Your instructions
Search each line below for the word "option" and list those that contain it.

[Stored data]

(** * ginga/util/mosaic.py: the mosaic driver and its command-line entry point

    A shallow embedding of [mosaic] and [main] of [ginga/util/mosaic.py].
    The driver is written in a small monad that threads the interpreter
    state (the object heap and the file system), propagates Python
    exceptions and emits, in order, the log records and the calls made to
    the collaborators the module imports ([loader], [wcs], [dp],
    [AstroImage]).  Numbers that Python holds as floats are exact rationals
    here: the driver itself only applies [math.fabs] and [np.sign] to them,
    both of which are exact. *)

From Stdlib Require Import QArith Qabs Qround.
From Stdlib Require Import DecimalString.
From Stdlib Require DecimalNat.
From stdpp Require Import gmap strings list fin_maps.

Local Open Scope string_scope.
Local Open Scope list_scope.

(** ** Data model *)

(** One entry of the canvas's placement log. *)
Record Placement := mkPlacement {
  pl_source : string;
  pl_offset : Z * Z;
  pl_expanded : bool
}.

(** An image: the ['name'] entry of its metadata, its header (keyword to
    value), its pixel grid as a list of rows, and, for a mosaic canvas, the
    placement log. *)
Record Image := mkImage {
  img_name : option string;
  img_header : gmap string Q;
  img_data : list (list Q);
  img_log : list Placement
}.

(** An element of [itemlist]: an [AstroImage] instance or a file path. *)
Inductive Item :=
| Loaded (image : Image)
| Path (filepath : string).

Inductive FileNode :=
| RegularFile (content : Image)
| Directory.

(** The interpreter state the driver can touch: image objects that live on
    the heap and are handled by reference (the canvas), and the files. *)
Record State := mkState {
  heap : list Image;
  fs : gmap string FileNode
}.

Inductive Exn :=
| NameError (name : string)
| IndexError
| KeyError (kwd : string)
| LoadError (path : string)
| WcsResolutionError
| AllocationError
| OutOfBoundsError (source : string)
| OSError (path : string)
| ReferenceError (loc : nat).

Inductive Result (A : Type) :=
| Ok (a : A)
| Raise (e : Exn).
Arguments Ok {A} a.
Arguments Raise {A} e.

(** ** What a run emits *)

Inductive Level := Debug | Info | Warning | Error.

Inductive LogMsg :=
| MsgReading (filepath : string)
| MsgImage0 (rot cdelt1 cdelt2 : Q)
| MsgMosaic (rot cdelt1 cdelt2 : Q)
| MsgProcessing (name : string)
| MsgInlining (name : string)
| MsgPlacement (tup : list Placement)
| MsgDone
| MsgWriting (outfile : string).

Inductive Event :=
| EvLog (logger : string) (lvl : Level) (msg : LogMsg)
| EvLoadData (filepath : string)
| EvIoFitsLoadFile (filepath : string)
| EvRotationAndScale (hdr : gmap string Q)
| EvCreateBlank (ra_deg dec_deg : Q) (fov_deg : option Q)
                (px_scale rot_deg : Q) (cdbase : Q * Q)
| EvInline (canvas : nat) (images : list Image) (allow_expand : option bool)
| EvIoFitsUse (pkg : string)
| EvRemove (path : string)
| EvSaveAsFile (canvas : nat) (path : string).

(** ** The monad: state, exceptions, emitted events *)

Definition M (A : Type) : Type := State -> Result A * State * list Event.

Definition ret {A} (a : A) : M A := fun s => (Ok a, s, []).

Definition raise {A} (e : Exn) : M A := fun s => (Raise e, s, []).

Definition bind {A B} (m : M A) (f : A -> M B) : M B :=
  fun s =>
    match m s with
    | (Ok a, s1, t1) =>
        match f a s1 with
        | (r, s2, t2) => (r, s2, t1 ++ t2)
        end
    | (Raise e, s1, t1) => (Raise e, s1, t1)
    end.

Notation "x <- m ;; k" := (bind m (fun x => k))
  (at level 100, m at next level, k at level 200, right associativity).
Notation "m ;; k" := (bind m (fun _ => k))
  (at level 100, k at level 200, right associativity).

Definition emit (e : Event) : M unit := fun s => (Ok tt, s, [e]).

Definition lift {A} (r : Result A) : M A := fun s => (r, s, []).

(** [try: m except OSError: pass] *)
Definition ignore_OSError (m : M unit) : M unit :=
  fun s =>
    match m s with
    | (Raise (OSError _), s1, t1) => (Ok tt, s1, t1)
    | o => o
    end.

Definition result_of {A} (o : Result A * State * list Event) : Result A := fst (fst o).
Definition state_of {A} (o : Result A * State * list Event) : State := snd (fst o).
Definition events_of {A} (o : Result A * State * list Event) : list Event := snd o.

(** ** Names and library functions *)

(** The names bound in the module's global namespace once it is imported:
    the [import] statements of lines 13-21 and the two [def]s. *)
Definition module_globals : list string :=
  ["sys"; "os"; "math"; "np"; "AstroImage"; "wcs"; "loader"; "dp"; "log";
   "mosaic"; "main"].

(** Looking a global name up in namespace [g]; none of the names the
    module uses is a builtin. *)
Definition global (g : list string) (n : string) : M unit :=
  if existsb (String.eqb n) g then ret tt else raise (NameError n).

Definition math_fabs (x : Q) : Q := Qabs x.

Definition np_sign (x : Q) : Q := inject_Z (Z.sgn (Qnum x)).

(** ['image%d' % (count)] *)
Definition default_name (count : nat) : string :=
  "image" ++ NilEmpty.string_of_uint (Nat.to_uint count).

(** ** Image methods used by the driver *)

(** [image.get('name', dflt)] *)
Definition image_get_name (image : Image) (dflt : string) : string :=
  match img_name image with
  | Some n => n
  | None => dflt
  end.

(** [image.get_keyword(kwd)] *)
Definition get_keyword (image : Image) (kwd : string) : M Q :=
  match img_header image !! kwd with
  | Some v => ret v
  | None => raise (KeyError kwd)
  end.

(** [image.get_keywords_list(k1, k2)] *)
Definition get_keywords_list (image : Image) (k1 k2 : string) : M (Q * Q) :=
  v1 <- get_keyword image k1 ;;
  v2 <- get_keyword image k2 ;;
  ret (v1, v2).

(** ** Collaborators

    The functions the module calls in other modules of the package.  Each
    may fail with an exception.  [mosaic_inline] works on the canvas it is
    called on: it gets the canvas's current contents and gives back the
    contents it leaves behind, also when it raises. *)
Record Collaborators := mkCollaborators {
  loader_load_data : gmap string FileNode -> string -> Result Image;
  io_fits_load_file : gmap string FileNode -> string -> Result Image;
  wcs_get_rotation_and_scale : gmap string Q -> Result (Q * Q * Q);
  dp_create_blank_image :
    Q -> Q -> option Q -> Q -> Q -> Q * Q -> Result Image;
  image_mosaic_inline :
    Image -> list Image -> option bool -> Image * Result (list Placement);
  image_save_as_file :
    Image -> string -> gmap string FileNode ->
    gmap string FileNode * Result unit
}.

Exercise output
  img_name : option string;
| EvCreateBlank (ra_deg dec_deg : Q) (fov_deg : option Q)
| EvInline (canvas : nat) (images : list Image) (allow_expand : option bool)
    Q -> Q -> option Q -> Q -> Q -> Q * Q -> Result Image;
    Image -> list Image -> option bool -> Image * Result (list Placement);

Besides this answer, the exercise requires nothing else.